DESCRIPTION OF THE TASK: For the records below, reproduce exactly the line that contains "(** newRequestID: eight" and all subsequent lines, with nothing left out and nothing added.

Saved data entries:

::::::

Lemma progress_step t cap ls s l s' :
  conn_step cap s l s' → progress_inv t ls s → progress_inv t (ls ++ [l]) s'.
Proof.
  intros Hst%step_effect (Hsum & Hown & Hle & Hld).
  assert (Hwr : count is_write (ls ++ [l]) = sum_pc writes_at (threads s')).
  { rewrite count_snoc. destruct Hst as [u q p Hu -> Hw _ _|u q p Hu -> Hw _|u id cur ct Hu -> _ _ _| -> _];
      simpl; try rewrite (sum_pc_insert _ _ _ _ _ Hu); simpl in *; lia. }
  unfold progress_inv. rewrite cas_fails_snoc, others_snoc, (count_snoc (is_write_of t)). split; [done|].
  destruct Hst as [u q p Hu Hth Hw Hsc Hlo|u q p Hu Hth Hw Hnl|u id cur ct Hu Hth Htr Hct Hne|Hth Htr];
    rewrite Hth.
  - split_and!; [|lia|].
    + intros r [[-> ->]|[_ Ht]]%(lookup_updated _ _ _ _ _ _ Hu); simpl; rewrite Z.add_0_r;
        [rewrite Hw|]; by apply Hown.
    + intros id cur [[-> <-]|[_ Ht]]%(lookup_updated _ _ _ _ _ _ Hu) Heq; [exact Hlo|].
      destruct (Hld id cur Ht) as (ct & Hct & <-); [lia|]. by apply Hsc.
  - split_and!; [|destruct (decide (t = u)); lia|].
    + intros r [[-> ->]|[Hn Ht]]%(lookup_updated _ _ _ _ _ _ Hu); simpl.
      * rewrite bool_decide_eq_true_2 by done. rewrite Hw. f_equal. by apply Hown.
      * rewrite bool_decide_eq_false_2 by done. rewrite Z.add_0_r. by apply Hown.
    + intros id cur [[-> <-]|[Hn Ht]]%(lookup_updated _ _ _ _ _ _ Hu); [by destruct (Hnl id cur)|].
      rewrite decide_False by done. lia.
  - assert (Hlt : t = u → (fails t ls < others t ls)%Z).
    { intros ->. destruct (decide (fails u ls = others u ls)) as [Heq|]; [|lia].
      destruct (Hld id cur Hu Heq) as (ct' & Hct' & <-). by simplify_eq. }
    split_and!; [|destruct (decide (t = u)) as [Ht|]; [specialize (Hlt Ht)|]; lia|].
    + intros r [[-> ->]|[_ Ht]]%(lookup_updated _ _ _ _ _ _ Hu); simpl; rewrite Z.add_0_r;
        [by rewrite (Hown _ Hu)|by apply Hown].
    + intros id' cur' [[-> ?]|[Hn Ht]]%(lookup_updated _ _ _ _ _ _ Hu) Heq; [done|].
      rewrite decide_False in Heq by done. rewrite Htr. apply (Hld _ _ Ht). lia.
  - split_and!; [|lia|].
    + intros p Hp. simpl. rewrite Z.add_0_r. by apply Hown.
    + intros id cur Ht Heq. rewrite Htr. apply (Hld _ _ Ht). lia.
Qed.

Lemma writes_bound l : (sum_pc writes_at l ≤ 2 * Z.of_nat (length l))%Z ∧ (0 ≤ sum_pc writes_at l)%Z.
Proof. induction l as [|p l IH]; simpl; [lia|]. destruct p; simpl; lia. Qed.

Lemma writes_bound_but t l p :
  l !! t = Some p → (sum_pc writes_at l - writes_at p ≤ 2 * (Z.of_nat (length l) - 1))%Z.
Proof.
  intros Ht. pose proof (sum_pc_insert writes_at l t Start p Ht) as Hs.
  revert t Ht Hs. induction l as [|q l IH]; intros [|t] Ht Hs; simpl in *; simplify_eq.
  - pose proof (writes_bound l). lia.
  - specialize (IH t Ht (sum_pc_insert _ _ _ _ _ Ht)). destruct q; simpl; lia.
Qed.
(* ===== verification/Headers.v ===== *)
(** The header-rewriting feature (src/internal/feature/headers/headers.go and
    template.go): value templates, compiled rules, reload, the rewriting of
    requests and the response writer that rewrites responses.

    Randomness is a sequence of request identifiers, of which [n] are used up;
    the clock and its RFC 3339 format are parameters. *)

From S2P Require Import Prelude Http Metrics Shared FeatureRegistry GoStd.

(** * Templates *)

Definition varClientIP : gostring := $"client_ip".
Definition varTenantHost : gostring := $"tenant_host".
Definition varRequestID : gostring := $"request_id".
Definition varNowRFC3339 : gostring := $"now_rfc3339".
Definition varHeaderPrefix : gostring := $"header:".

(** [kindLiteral] and [kindVar]. *)
Inductive templatePart :=
| Lit (literal : gostring)
| Var (name hdr : gostring).

Record Template := mkTemplate { fastPath : gostring; parts : list templatePart }.

Inductive template_error := ErrUnterminated | ErrEmptyVariable | ErrEmptyHeader | ErrUnknownVariable.

(** strings.Index. *)
Fixpoint Index (s sub : gostring) : option nat :=
  if HasPrefix s sub then Some 0
  else match s with [] => None | _ :: s' => S <$> Index s' sub end.

Definition open2 : gostring := $"{{".
Definition close2 : gostring := $"}}".

Section templates.
Context `{GoUnicode}.

Definition parseVar (name : gostring) : result template_error templatePart :=
  if decide (name ∈ [varClientIP; varTenantHost; varRequestID; varNowRFC3339]) then Ok (Var name [])
  else if HasPrefix name varHeaderPrefix then
    let h := TrimSpace (TrimPrefix name varHeaderPrefix) in
    if decide (h = []) then Err ErrEmptyHeader else Ok (Var varHeaderPrefix h)
  else Err ErrUnknownVariable.

(** The loop of Parse on what is left of the input. *)
Fixpoint parse_parts (fuel : nat) (s : gostring) : result template_error (list templatePart) :=
  match fuel with
  | 0 => Ok []
  | S n =>
      if decide (s = []) then Ok []
      else match Index s open2 with
      | None => Ok [Lit s]
      | Some o =>
          let pre := if Nat.ltb 0 o then [Lit (take o s)] else [] in
          match Index (drop o s) close2 with
          | None => Err ErrUnterminated
          | Some c =>
              let varName := TrimSpace (take (c - 2) (drop (o + 2) s)) in
              if decide (varName = []) then Err ErrEmptyVariable
              else
                let* part := parseVar varName in
                let* rest := parse_parts n (drop (o + c + 2) s) in
                Ok (pre ++ part :: rest)
          end
      end
  end.

Definition Parse (s : gostring) : result template_error Template :=
  if decide (s = []) then Ok (mkTemplate [] [])
  else
    let* ps := parse_parts (length s) s in
    match ps with
    | [Lit l] => Ok (mkTemplate l [])
    | [] => Ok (mkTemplate [] [])
    | _ => Ok (mkTemplate [] ps)
    end.
End templates.

(** * Rendering *)

Record RenderCtx := mkRenderCtx {
  rcClientIP : gostring;
  rcTenantHost : gostring;
  rcRequestID : gostring;
  rcReq : option mheader;
  rcNow : time
}.

(** newRequestID: eight random bytes, or the clock when there are none. *)
Definition newRequestID (rnd : option gostring) (ns : Z) : gostring :=
  hex_encode (match rnd with
              | Some b => b
              | None => (λ i, ascii_of_N (Z.to_N (Z.land (Z.shiftr ns (Z.of_nat i * 8)) 255))) <$> seq 0 8
              end).

Section rendering.
Context (ids : nat → gostring) (clock : time) (rfc3339 : time → gostring).

(** One part, with the number of identifiers used before and after. *)
Definition render_part (ctx : RenderCtx) (p : templatePart) (n : nat) : gostring * nat :=
  match p with
  | Lit l => (l, n)
  | Var name h =>
      if decide (name = varClientIP) then (rcClientIP ctx, n)
      else if decide (name = varTenantHost) then (rcTenantHost ctx, n)
      else if decide (name = varRequestID) then
        if decide (rcRequestID ctx = []) then (ids n, S n) else (rcRequestID ctx, n)
      else if decide (name = varNowRFC3339) then
        (rfc3339 (if IsZero (rcNow ctx) then clock else rcNow ctx), n)
      else if decide (name = varHeaderPrefix) then
        match rcReq ctx with Some hd => if decide (h = []) then ([], n) else (mh_get hd h, n) | None => ([], n) end
      else ([], n)
  end.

::::::

EXERCISE OUTPUT:
(** newRequestID: eight random bytes, or the clock when there are none. *)
Definition newRequestID (rnd : option gostring) (ns : Z) : gostring :=
  hex_encode (match rnd with
              | Some b => b
              | None => (λ i, ascii_of_N (Z.to_N (Z.land (Z.shiftr ns (Z.of_nat i * 8)) 255))) <$> seq 0 8
              end).

Section rendering.
Context (ids : nat → gostring) (clock : time) (rfc3339 : time → gostring).

(** One part, with the number of identifiers used before and after. *)
Definition render_part (ctx : RenderCtx) (p : templatePart) (n : nat) : gostring * nat :=
  match p with
  | Lit l => (l, n)
  | Var name h =>
      if decide (name = varClientIP) then (rcClientIP ctx, n)
      else if decide (name = varTenantHost) then (rcTenantHost ctx, n)
      else if decide (name = varRequestID) then
        if decide (rcRequestID ctx = []) then (ids n, S n) else (rcRequestID ctx, n)
      else if decide (name = varNowRFC3339) then
        (rfc3339 (if IsZero (rcNow ctx) then clock else rcNow ctx), n)
      else if decide (name = varHeaderPrefix) then
        match rcReq ctx with Some hd => if decide (h = []) then ([], n) else (mh_get hd h, n) | None => ([], n) end
      else ([], n)
  end.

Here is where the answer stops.